WHAT TO WORK ON = Within the listing, how many lines hold the word "that"? Give the number by itself.

THE RECORDS =

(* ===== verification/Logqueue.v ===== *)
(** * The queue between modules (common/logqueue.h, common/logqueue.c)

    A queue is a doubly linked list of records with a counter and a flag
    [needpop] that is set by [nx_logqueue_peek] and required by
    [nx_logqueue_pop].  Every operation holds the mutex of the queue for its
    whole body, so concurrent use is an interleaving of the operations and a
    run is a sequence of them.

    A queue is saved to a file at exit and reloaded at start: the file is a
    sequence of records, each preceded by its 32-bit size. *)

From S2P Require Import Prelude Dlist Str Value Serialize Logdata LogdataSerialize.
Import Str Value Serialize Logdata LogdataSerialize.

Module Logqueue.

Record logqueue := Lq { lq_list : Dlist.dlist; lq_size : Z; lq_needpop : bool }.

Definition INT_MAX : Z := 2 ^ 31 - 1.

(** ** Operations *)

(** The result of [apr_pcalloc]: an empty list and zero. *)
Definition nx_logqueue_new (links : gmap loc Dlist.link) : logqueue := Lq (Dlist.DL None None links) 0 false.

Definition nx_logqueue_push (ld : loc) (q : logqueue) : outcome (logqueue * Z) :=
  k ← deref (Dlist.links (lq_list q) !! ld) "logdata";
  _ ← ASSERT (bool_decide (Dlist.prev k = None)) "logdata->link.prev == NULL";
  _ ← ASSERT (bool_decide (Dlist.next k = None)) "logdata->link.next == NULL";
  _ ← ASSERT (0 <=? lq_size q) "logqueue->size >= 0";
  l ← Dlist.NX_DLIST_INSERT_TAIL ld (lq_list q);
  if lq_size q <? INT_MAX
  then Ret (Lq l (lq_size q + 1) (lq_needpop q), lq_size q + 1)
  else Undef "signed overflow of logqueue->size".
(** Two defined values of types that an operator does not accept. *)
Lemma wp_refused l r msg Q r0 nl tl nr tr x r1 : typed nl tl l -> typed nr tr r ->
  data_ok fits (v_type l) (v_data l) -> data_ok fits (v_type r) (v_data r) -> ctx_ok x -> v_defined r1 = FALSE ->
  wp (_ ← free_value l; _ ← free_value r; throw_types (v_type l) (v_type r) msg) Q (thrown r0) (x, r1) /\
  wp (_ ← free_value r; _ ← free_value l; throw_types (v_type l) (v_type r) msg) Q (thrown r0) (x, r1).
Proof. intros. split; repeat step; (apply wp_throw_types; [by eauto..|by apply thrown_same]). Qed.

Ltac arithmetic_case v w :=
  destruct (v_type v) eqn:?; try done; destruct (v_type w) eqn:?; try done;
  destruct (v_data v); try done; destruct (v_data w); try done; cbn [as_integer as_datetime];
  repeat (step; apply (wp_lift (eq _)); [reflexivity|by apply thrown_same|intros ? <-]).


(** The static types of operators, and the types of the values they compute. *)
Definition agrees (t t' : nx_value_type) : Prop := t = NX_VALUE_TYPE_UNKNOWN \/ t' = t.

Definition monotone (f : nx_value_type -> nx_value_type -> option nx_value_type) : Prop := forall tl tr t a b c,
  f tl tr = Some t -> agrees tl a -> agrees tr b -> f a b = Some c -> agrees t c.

* * *

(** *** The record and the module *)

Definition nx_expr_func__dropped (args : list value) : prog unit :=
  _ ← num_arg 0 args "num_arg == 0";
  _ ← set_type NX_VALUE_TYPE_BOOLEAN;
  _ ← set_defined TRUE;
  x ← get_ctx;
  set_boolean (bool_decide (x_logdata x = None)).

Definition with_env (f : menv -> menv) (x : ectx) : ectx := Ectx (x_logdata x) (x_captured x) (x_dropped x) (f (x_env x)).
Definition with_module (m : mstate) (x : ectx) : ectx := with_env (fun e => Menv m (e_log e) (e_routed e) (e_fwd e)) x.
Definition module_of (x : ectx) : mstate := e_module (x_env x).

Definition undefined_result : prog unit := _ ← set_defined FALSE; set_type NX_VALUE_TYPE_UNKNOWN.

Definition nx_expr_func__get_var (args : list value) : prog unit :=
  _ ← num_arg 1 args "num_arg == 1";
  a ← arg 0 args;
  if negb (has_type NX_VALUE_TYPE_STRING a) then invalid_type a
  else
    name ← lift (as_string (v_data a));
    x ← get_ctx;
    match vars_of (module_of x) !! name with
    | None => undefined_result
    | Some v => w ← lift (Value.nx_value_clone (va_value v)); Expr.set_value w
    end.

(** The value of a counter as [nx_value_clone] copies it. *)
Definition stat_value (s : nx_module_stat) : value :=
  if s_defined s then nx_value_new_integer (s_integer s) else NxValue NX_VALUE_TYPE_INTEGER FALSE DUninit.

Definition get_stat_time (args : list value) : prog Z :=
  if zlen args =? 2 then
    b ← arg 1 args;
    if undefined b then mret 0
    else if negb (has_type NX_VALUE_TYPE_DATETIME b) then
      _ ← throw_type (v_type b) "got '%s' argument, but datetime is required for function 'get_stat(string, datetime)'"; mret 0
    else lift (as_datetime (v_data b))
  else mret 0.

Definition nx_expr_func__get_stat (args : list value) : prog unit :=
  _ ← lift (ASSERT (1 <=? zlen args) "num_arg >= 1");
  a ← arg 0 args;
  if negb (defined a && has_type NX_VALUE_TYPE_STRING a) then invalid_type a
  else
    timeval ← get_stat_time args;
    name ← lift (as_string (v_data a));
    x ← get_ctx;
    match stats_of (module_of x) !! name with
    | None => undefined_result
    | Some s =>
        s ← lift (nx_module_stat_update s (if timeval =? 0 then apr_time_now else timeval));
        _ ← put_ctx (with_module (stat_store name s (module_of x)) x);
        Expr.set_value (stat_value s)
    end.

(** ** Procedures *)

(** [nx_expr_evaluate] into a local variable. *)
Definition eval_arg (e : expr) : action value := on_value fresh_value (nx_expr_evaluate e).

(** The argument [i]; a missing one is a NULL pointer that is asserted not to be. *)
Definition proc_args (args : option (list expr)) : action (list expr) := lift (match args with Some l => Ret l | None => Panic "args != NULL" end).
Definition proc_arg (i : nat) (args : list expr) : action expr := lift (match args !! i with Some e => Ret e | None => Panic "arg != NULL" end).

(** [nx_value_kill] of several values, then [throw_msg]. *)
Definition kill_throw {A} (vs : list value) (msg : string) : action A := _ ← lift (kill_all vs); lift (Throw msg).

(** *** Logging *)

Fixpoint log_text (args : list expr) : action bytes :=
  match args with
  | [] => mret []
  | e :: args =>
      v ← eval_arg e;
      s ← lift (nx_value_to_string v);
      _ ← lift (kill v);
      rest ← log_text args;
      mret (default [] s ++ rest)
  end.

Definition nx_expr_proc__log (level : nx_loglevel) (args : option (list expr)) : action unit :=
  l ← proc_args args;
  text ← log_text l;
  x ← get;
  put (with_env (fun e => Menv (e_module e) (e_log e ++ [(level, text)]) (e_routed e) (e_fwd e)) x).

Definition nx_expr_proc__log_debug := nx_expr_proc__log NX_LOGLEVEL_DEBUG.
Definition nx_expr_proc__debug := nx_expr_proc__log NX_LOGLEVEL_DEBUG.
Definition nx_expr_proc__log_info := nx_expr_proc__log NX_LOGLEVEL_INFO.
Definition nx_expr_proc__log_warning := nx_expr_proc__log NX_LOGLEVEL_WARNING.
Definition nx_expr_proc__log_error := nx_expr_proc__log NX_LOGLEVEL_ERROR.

WRITTEN ANSWER = 3